Fils d’un paysan, Patrice Emery Lumumba est né le 2 juillet 1925 à Onalua.  Arrêté à Port-Francqui le 1er décembre 1960, Lumumba est placé en détention à Thysville. Ensuite , il est assassinet le  17 janvier 1961, au Katanga.
Cet ancien Premier Ministre est considéré en République Démocratique du Congo comme le premier héros national de la RDC en raison de sa lutte anticolonialiste. A ce titre, il conserve une place à part en tant qu’un puissant symbole de la volonté d’émancipation des congolais sous l’emprise de la puissance coloniale, la Belgique. Le général Mobutu Sese Seko consacre Patrice Lumumba héros national en 1966.

Il fut un élève brillant, et après ses études, il travailla en tant que journaliste. Le réel élément déclencheur de son nationalisme provient de l’exposition universelle de 1958, en Belgique. Ici,  l’image affiliée aux congolais y était avilissante. De retour au pays en 1958, il crée le Mouvement national congolais (MNC). Se sentant soutenu, il proclame son désir de voir le Congo Belge devenir indépendant.

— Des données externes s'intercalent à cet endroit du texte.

Definition day_before_year (f : JulianFamily) (year : Z) : Z := i64 (365 * (year - 1) + leap_accumulator f year).

Definition days_before_month (f : JulianFamily) (year month : Z) : outcome Z :=
  match month_lengths f with
  | MonthsGregorian =>
      if month =? 1 then Ret 0
      else if month =? 2 then Ret 31
      else
        let leap := if is_leap_year f year then 1 else 0 in
        Ret (i64 (31 + 28 + leap + Z.shiftr (i64 (979 * month - 2919)) 5))
  | CopticEpagomenal => if (1 <=? month) && (month <=? 13) then Ret (i64 ((month - 1) * 30)) else Panic
  end.

(** [fixed_from] past the test for a year offset. *)
Definition fixed_from_own (f : JulianFamily) (year month day : Z) : outcome RataDie :=
  b <-! days_before_month f year month;
  Ret (i64 (epoch_offset f + day_before_year f year + b + day)).

Definition fixed_from (f : JulianFamily) (year month day : Z) : outcome RataDie :=
  match leap_rule f with
  | GregorianYearOffset offset => fixed_from_own GREGORIAN (i64 (year + offset)) month day
  | _ => fixed_from_own f year month day
  end.

(** The [Gregorian] and the [Julian] arm of [year_from_fixed]. *)
Definition gregorian_year (d0 : Z) : Z :=
  let n400 := d0 / 146097 in
  let d1 := d0 `mod` 146097 in
  let n100 := d1 / 36524 in
  let d2 := d1 `mod` 36524 in
  let n4 := d2 / 1461 in
  let d3 := d2 `mod` 1461 in
  let n1 := d3 / 365 in
  let year := i64 (400 * n400 + 100 * n100 + 4 * n4 + n1) in
  if (n100 =? 4) || (n1 =? 4) then year else i64 (year + 1).

Definition julian_year (d0 : Z) : Z :=
  let n4 := d0 / 1461 in
  let d1 := d0 `mod` 1461 in
  let n1 := d1 / 365 in
  let year := i64 (4 * n4 + n1) in
  if n1 =? 4 then year else i64 (year + 1).

(** The search of the other rules.  [while fixed_from(hi, 1, 1) <= rd { hi += span; span
    *= 2 }], the same downwards for [lo], and a bisection.  The spans double and the
    interval halves, so 64 turns are enough; a search that needs more answers [Panic],
    which [search_year_spec] excludes. *)
Fixpoint raise_hi (fuel : nat) (f : JulianFamily) (rd hi span : Z) : outcome Z :=
  match fuel with
  | O => Panic
  | S fuel' =>
      d <-! fixed_from f hi 1 1;
      if d <=? rd then raise_hi fuel' f rd (i64 (hi + span)) (i64 (span * 2)) else Ret hi
  end.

Les images de janvier 1961 de Patrice Lumumba, et deux de ses ministres Joseph Okito et Maurice Mpolo, les mains liées dans le dos, brutalisés par des soldats sont difficiles à effacer des mémoires de quiconque les auraient déjà vus.  Ces crimes sont l’aboutissement d’une longue crise liée à la tentative d’émancipation du Congo, ex-Léopoldville du joug colonial belge.

Coup de projecteur sur le passé

En 1885, Léopold II, le roi de Belges obtient à la Conférence de Berlin la création, pour son profit personnel, d’un État dénommé Etat « indépendant » du Congo, qui est en réalité une colonie.

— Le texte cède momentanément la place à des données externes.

Lemma new_with_overflow_spec y m d overflow :
  is_i32 y → 1 ≤ m ≤ 12 → 1 ≤ d ≤ 31 →
  let limited := Z.abs (number y m (Z.min d (dim y m))) <=? MAX_EPOCH_DAYS in
  match overflow with
  | Constrain =>
      new_with_overflow y m d Constrain =
        Ret (if limited then Ok (new_unchecked y m (Z.min d (dim y m))) else Err "date is out of range."%string)
  | Reject =>
      new_with_overflow y m d Reject =
        Ret (if d <=? dim y m then if limited then Ok (new_unchecked y m d) else Err "date is out of range."%string
             else Err "not a valid ISO date."%string)
  end.
Proof.
  intros Hy Hm Hd limited. unfold is_i32 in Hy. pose proof (dim_bounds y m Hm).
  assert (∀ d', 1 ≤ d' ≤ dim y m → check_within_limits (new_unchecked y m d') =
      Ret (if Z.abs (number y m d') <=? MAX_EPOCH_DAYS then Ok tt else Err "date is out of range."%string)) as Hc.
  { intros d' Hd'. assert (date_ok (new_unchecked y m d')) as Hok by done. unfold check_within_limits, within_limits.
    rewrite to_epoch_days_ok by done. cbn [outcome_bind]. destruct (rd_number _ Hok) as [_ Hb]. unfold epoch_of in *. cbn [year month day new_unchecked] in *.
    by no_wrap (Z.abs (number y m d')). }
  destruct overflow; unfold new_with_overflow.
  - rewrite regulate_constrain by lia. assert (clamp d 1 (dim y m) = Z.min d (dim y m)) as ->.
    { unfold clamp. destruct (Z.ltb_spec d 1), (Z.ltb_spec (dim y m) d); lia. }
    cbn [fallible_bind]. rewrite Hc by lia. subst limited. by destruct (_ <=? _).
  - rewrite regulate_reject by lia. destruct (Z.leb_spec d (dim y m)); [|done]. cbn [fallible_bind].
    rewrite Hc by lia. subst limited. rewrite Z.min_l by lia. by destruct (_ <=? _).
Qed.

En complicité avec Joseph Iléo, Cyrille Adoula Patrice Lumumba crée en octobre 1958, le Mouvement National Congolais(MNC), parti proche des courants catholiques et social-démocrate belges.

Au scrutin national pour l’élection des parlementaires, le MNC de Patrice Lumumba obtient le plus grand nombre de sièges. Il est esnsuite désigné Premier ministre par les parlementaires. Ainsi,  il constitue en juin 1960, le premier gouvernement congolais. Aux cérémonies de « l’indépendance » du 30 juin 1960, le roi Baudouin de Belgique prononce un discours qui magnifie le rôle colonisateur de son pays et de son oncle, déclarant que l’indépendance du Congo était « le couronnement de l’œuvre conçue par le génie du roi Léopold II.

Il brave le protocole

Pendant l’allocution du roi Baudoin, Patrice Emery Lumumba met encore la dernière main au discours qu’il entend prononcer alors que le protocole n’avait pas prévu qu’il prenne la parole. Bravant le protocole, Patrice Lumumba se dirige vers le micro et s’adresse directement aux Congolais.

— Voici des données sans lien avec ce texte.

(* ===== verification/Temporal.v ===== *)
(** * Temporal arithmetic (rusty-js-temporal-core/src/lib.rs)

    Rounding to increments in Temporal's nine modes, exact time durations and their
    components, and the rounding of calendar durations against a date.  The conversions to
    [f64] are not modelled. *)

From stdpp Require Import prelude.
From Stdlib Require Import Lia String.
From S2P Require Import Prelude Bytes Bits Calendar CalendarTheory IsoDates IsoDateTheory.

Open Scope cruft_scope.
Open Scope Z_scope.

(** ** Rounding *)

Inductive RoundingMode := Ceil | Floor | Expand | Trunc | HalfCeil | HalfFloor | HalfExpand | HalfTrunc | HalfEven.

Inductive UnsignedRoundingMode := UZero | UInfinity | UHalfZero | UHalfInfinity | UHalfEven.

#[export] Instance UnsignedRoundingMode_eq_dec : EqDecision UnsignedRoundingMode.
Proof. solve_decision. Defined.

(** [RoundingMode::negate]. *)
Definition negate (m : RoundingMode) : RoundingMode :=
  match m with
  | Ceil => Floor | Floor => Ceil | HalfCeil => HalfFloor | HalfFloor => HalfCeil
  | Trunc => Trunc | Expand => Expand | HalfTrunc => HalfTrunc | HalfExpand => HalfExpand | HalfEven => HalfEven
  end.

Definition get_unsigned_round_mode (m : RoundingMode) (is_positive : bool) : UnsignedRoundingMode :=
  match m, is_positive with
  | Ceil, true => UInfinity
  | (Ceil | Trunc), _ => UZero
  | Floor, true => UZero
  | (Floor | Expand), _ => UInfinity
  | HalfCeil, true => UHalfInfinity
  | (HalfCeil | HalfTrunc), _ => UHalfZero
  | HalfFloor, true => UHalfZero
  | (HalfFloor | HalfExpand), _ => UHalfInfinity
  | HalfEven, _ => UHalfEven
  end.

Definition apply_unsigned_rounding_mode (dividend divisor : Z) (mode : UnsignedRoundingMode) : outcome Z :=
  let r1 := div_euclid dividend divisor in
  let rem := rem_euclid dividend divisor in
  if divisor =? 0 then Panic
  else if rem =? 0 then Ret r1
  else
    let r2 := i128 (r1 + 1) in
    match mode with
    | UZero => Ret r1
    | UInfinity => Ret r2
    | _ =>
        let midway := divisor / 2 in
        let cmp := rem ?= midway in
        let cmp := match cmp with Eq => if negb (divisor `mod` 2 =? 0) then Lt else Eq | c => c end in
        match cmp with
        | Lt => Ret r1
        | Gt => Ret r2
        | Eq =>
            match mode with
            | UHalfZero => Ret r1
            | UHalfInfinity => Ret r2
            | UHalfEven => Ret (if r1 `mod` 2 =? 0 then r1 else r2)
            | _ => Panic
            end
        end
    end.

Definition round_to_increment (number increment : Z) (mode : RoundingMode) : outcome Z :=
  let is_positive := 0 <=? number in
  let unsigned := get_unsigned_round_mode mode is_positive in
  let magnitude := i128 (Z.abs number) in
  quotient <-! apply_unsigned_rounding_mode magnitude increment unsigned;
  let quotient := if negb is_positive then i128 (- quotient) else quotient in
  Ret (i128 (quotient * increment)).

(** ** Units and time durations *)

Definition NS_PER_MICROSECOND : Z := 1000.
Definition NS_PER_MILLISECOND : Z := 1000000.
Definition NS_PER_SECOND : Z := 1000000000.
Definition NS_PER_MINUTE : Z := 60 * NS_PER_SECOND.
Definition NS_PER_HOUR : Z := 60 * NS_PER_MINUTE.
Definition NS_PER_DAY : Z := 24 * NS_PER_HOUR.

Inductive Unit := Year | Month | Week | Day | Hour | Minute | Second | Millisecond | Microsecond | Nanosecond.

#[export] Instance Unit_eq_dec : EqDecision Unit.
Proof. solve_decision. Defined.

Definition as_nanoseconds (u : Unit) : option Z :=
  match u with
  | Hour => Some NS_PER_HOUR
  | Minute => Some NS_PER_MINUTE
  | Second => Some NS_PER_SECOND
  | Millisecond => Some NS_PER_MILLISECOND
  | Microsecond => Some NS_PER_MICROSECOND
  | Nanosecond => Some 1
  | Day => Some NS_PER_DAY
  | Year | Month | Week => None
  end.

(** [TimeDuration] is its count of nanoseconds. *)
Notation TimeDuration := Z (only parsing).

Record TimeComponents := {
  c_days : Z; c_hours : Z; c_minutes : Z; c_seconds : Z; c_milliseconds : Z; c_microseconds : Z; c_nanoseconds : Z }.

Definition from_components (hours minutes seconds milliseconds microseconds nanoseconds : Z) : TimeDuration :=
  i128 (hours * NS_PER_HOUR + minutes * NS_PER_MINUTE + seconds * NS_PER_SECOND + milliseconds * NS_PER_MILLISECOND +
        microseconds * NS_PER_MICROSECOND + nanoseconds).

Definition total (d : TimeDuration) (u : Unit) : option (Z * Z) := (λ n, (d, n)) <$> as_nanoseconds u.

(** [i128::checked_mul]. *)
Definition checked_mul128 (a b : Z) : option Z := if bool_decide (i128 (a * b) = a * b) then Some (a * b) else None.

(** [TimeDuration::round]; the rounding may panic only where [round_to_increment] does. *)
Definition round_duration (d : TimeDuration) (smallest_unit : Unit) (increment : Z) (mode : RoundingMode) : outcome (option TimeDuration) :=
  match as_nanoseconds smallest_unit with
  | None => Ret None
  | Some unit_ns =>
      match checked_mul128 unit_ns increment with
      | None => Ret None
      | Some step => r <-! round_to_increment d step mode; Ret (Some r)
      end
  end.

Definition scales : list Z := [NS_PER_DAY; NS_PER_HOUR; NS_PER_MINUTE; NS_PER_SECOND; NS_PER_MILLISECOND; NS_PER_MICROSECOND; 1].

Definition start_index (largest_unit : Unit) : nat :=
  match largest_unit with
  | Year | Month | Week | Day => 0
  | Hour => 1
  | Minute => 2
  | Second => 3
  | Millisecond => 4
  | Microsecond => 5
  | Nanosecond => 6
  end.

(** [for i in start..7 { out[i] = (rem / scales[i]) * sign; rem %= scales[i]; }]. *)
Fixpoint split_scales (sign rem : Z) (scales : list Z) : list Z :=
  match scales with
  | [] => []
  | s :: scales => i128 (Z.quot rem s * sign) :: split_scales sign (Z.rem rem s) scales
  end.

Definition to_components (d : TimeDuration) (largest_unit : Unit) : TimeComponents :=
  let sign := if d <? 0 then -1 else 1 in
  let start := start_index largest_unit in
  let out := replicate start 0 ++ split_scales sign (i128 (Z.abs d)) (drop start scales) in
  let at_ (i : nat) := default 0 (out !! i) in
  {| c_days := at_ 0%nat; c_hours := at_ 1%nat; c_minutes := at_ 2%nat; c_seconds := at_ 3%nat;
     c_milliseconds := at_ 4%nat; c_microseconds := at_ 5%nat; c_nanoseconds := at_ 6%nat |}.

(** ** Calendar durations *)

(** [UnsignedRoundingMode::apply_value]. *)
Definition apply_value (mode : UnsignedRoundingMode) (dividend divisor r1 r2 : Z) : Z :=
  if dividend =? i128 (r1 * divisor) then r1
  else if bool_decide (mode = UZero) then r1
  else if bool_decide (mode = UInfinity) then r2
  else
    let d1 := i128 (dividend - r1 * divisor) in
    let d2 := i128 (r2 * divisor - dividend) in
    match d1 ?= d2 with
    | Lt => r1
    | Gt => r2
    | Eq =>
        match mode with
        | UHalfZero => r1
        | UHalfInfinity => r2
        | _ => if rem_euclid (div_euclid r1 (i128 (r2 - r1))) 2 =? 0 then r1 else r2
        end
    end.

(** The closures [add] and [epoch]. *)
Definition add_to (relative : IsoDate) (dur : DateDuration) : fallible IsoDate string := date_add relative dur Constrain.
Definition epoch_ns (d : IsoDate) : outcome Z := e <-! to_epoch_days d; Ret (i128 (e * NS_PER_DAY)).

#[export] Instance DateDuration_eq_dec : EqDecision DateDuration.
Proof. solve_decision. Defined.

(** The closure [window]: the two candidates, as numbers of units and as durations. *)
Definition window (dd : DateDuration) (relative : IsoDate) (smallest : Unit) (increment sign : Z) (additional_shift : bool)
    : fallible (option (Z * Z * DateDuration * DateDuration)) string :=
  let shift := if additional_shift then i128 (increment * sign) else 0 in
  let trunc (v : Z) := round_to_increment v increment Trunc in
  match smallest with
  | Year =>
      t <-! trunc (years dd);
      let r1 := i128 (t + shift) in
      let r2 := i128 (r1 + increment * sign) in
      Ret (Ok (Some (r1, r2, new_duration (i64 r1) 0 0 0, new_duration (i64 r2) 0 0 0)))
  | Month =>
      t <-! trunc (months dd);
      let r1 := i128 (t + shift) in
      let r2 := i128 (r1 + increment * sign) in
      Ret (Ok (Some (r1, r2, new_duration (years dd) (i64 r1) 0 0, new_duration (years dd) (i64 r2) 0 0)))
  | Week =>
      iso_one <-!? add_to relative (new_duration (years dd) (months dd) 0 0);
      iso_two <-!? add_to relative (new_duration (years dd) (months dd) 0 (days dd));
      until <-! date_until iso_one iso_two CalWeek;
      t <-! trunc (i64 (weeks dd + weeks until));
      let r1 := i128 (t + shift) in
      let r2 := i128 (r1 + increment * sign) in
      Ret (Ok (Some (r1, r2, new_duration (years dd) (months dd) (i64 r1) 0, new_duration (years dd) (months dd) (i64 r2) 0)))
  | Day =>
      t <-! trunc (days dd);
      let r1 := i128 (t + shift) in
      let r2 := i128 (r1 + increment * sign) in
      Ret (Ok (Some (r1, r2, new_duration (years dd) (months dd) (weeks dd) (i64 r1),
                     new_duration (years dd) (months dd) (weeks dd) (i64 r2))))
  | _ => Ret (Ok None)
  end.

« Congolais et Congolaises, Combattants de la liberté, aujourd’hui victorieux, je vous salue au nom du gouvernement congolais. (…) Cette lutte, qui fut de larmes, de feu et de sang, nous en sommes fiers jusqu’au plus profond de nous-mêmes, car ce fut une lutte noble et juste, une lutte indispensable, pour mettre fin à l’humiliant esclavage qui nous était imposé par la force. »

Le roi des Belges et les autorités coloniales prirent ombrage de ce qui constituait pour eux un crime de lèse-majesté. Cependant, Patrice Lumumba ne faisait que proférer la vérité des faits historiques. En effet, Le roi Léopold II de Belgique avait mené l’exploitation du Congo au prix d’une répression inouïe, et avait eu recours à un véritable système d’esclavage par le travail forcé et par la terreur, les colons commettant des actes de torture avec mutilations atroces (mains coupées) pour contraindre les populations du Congo au travail.

 Quand l’étau commença à se resserrer sur Lumumba

Deux semaines après l’indépendance, des troubles apparaissent au sein de l’armée du nouvel Etat . Et, profitant de la situation, le pouvoir colonial belge favorise la sécession de la riche province minière du Katanga.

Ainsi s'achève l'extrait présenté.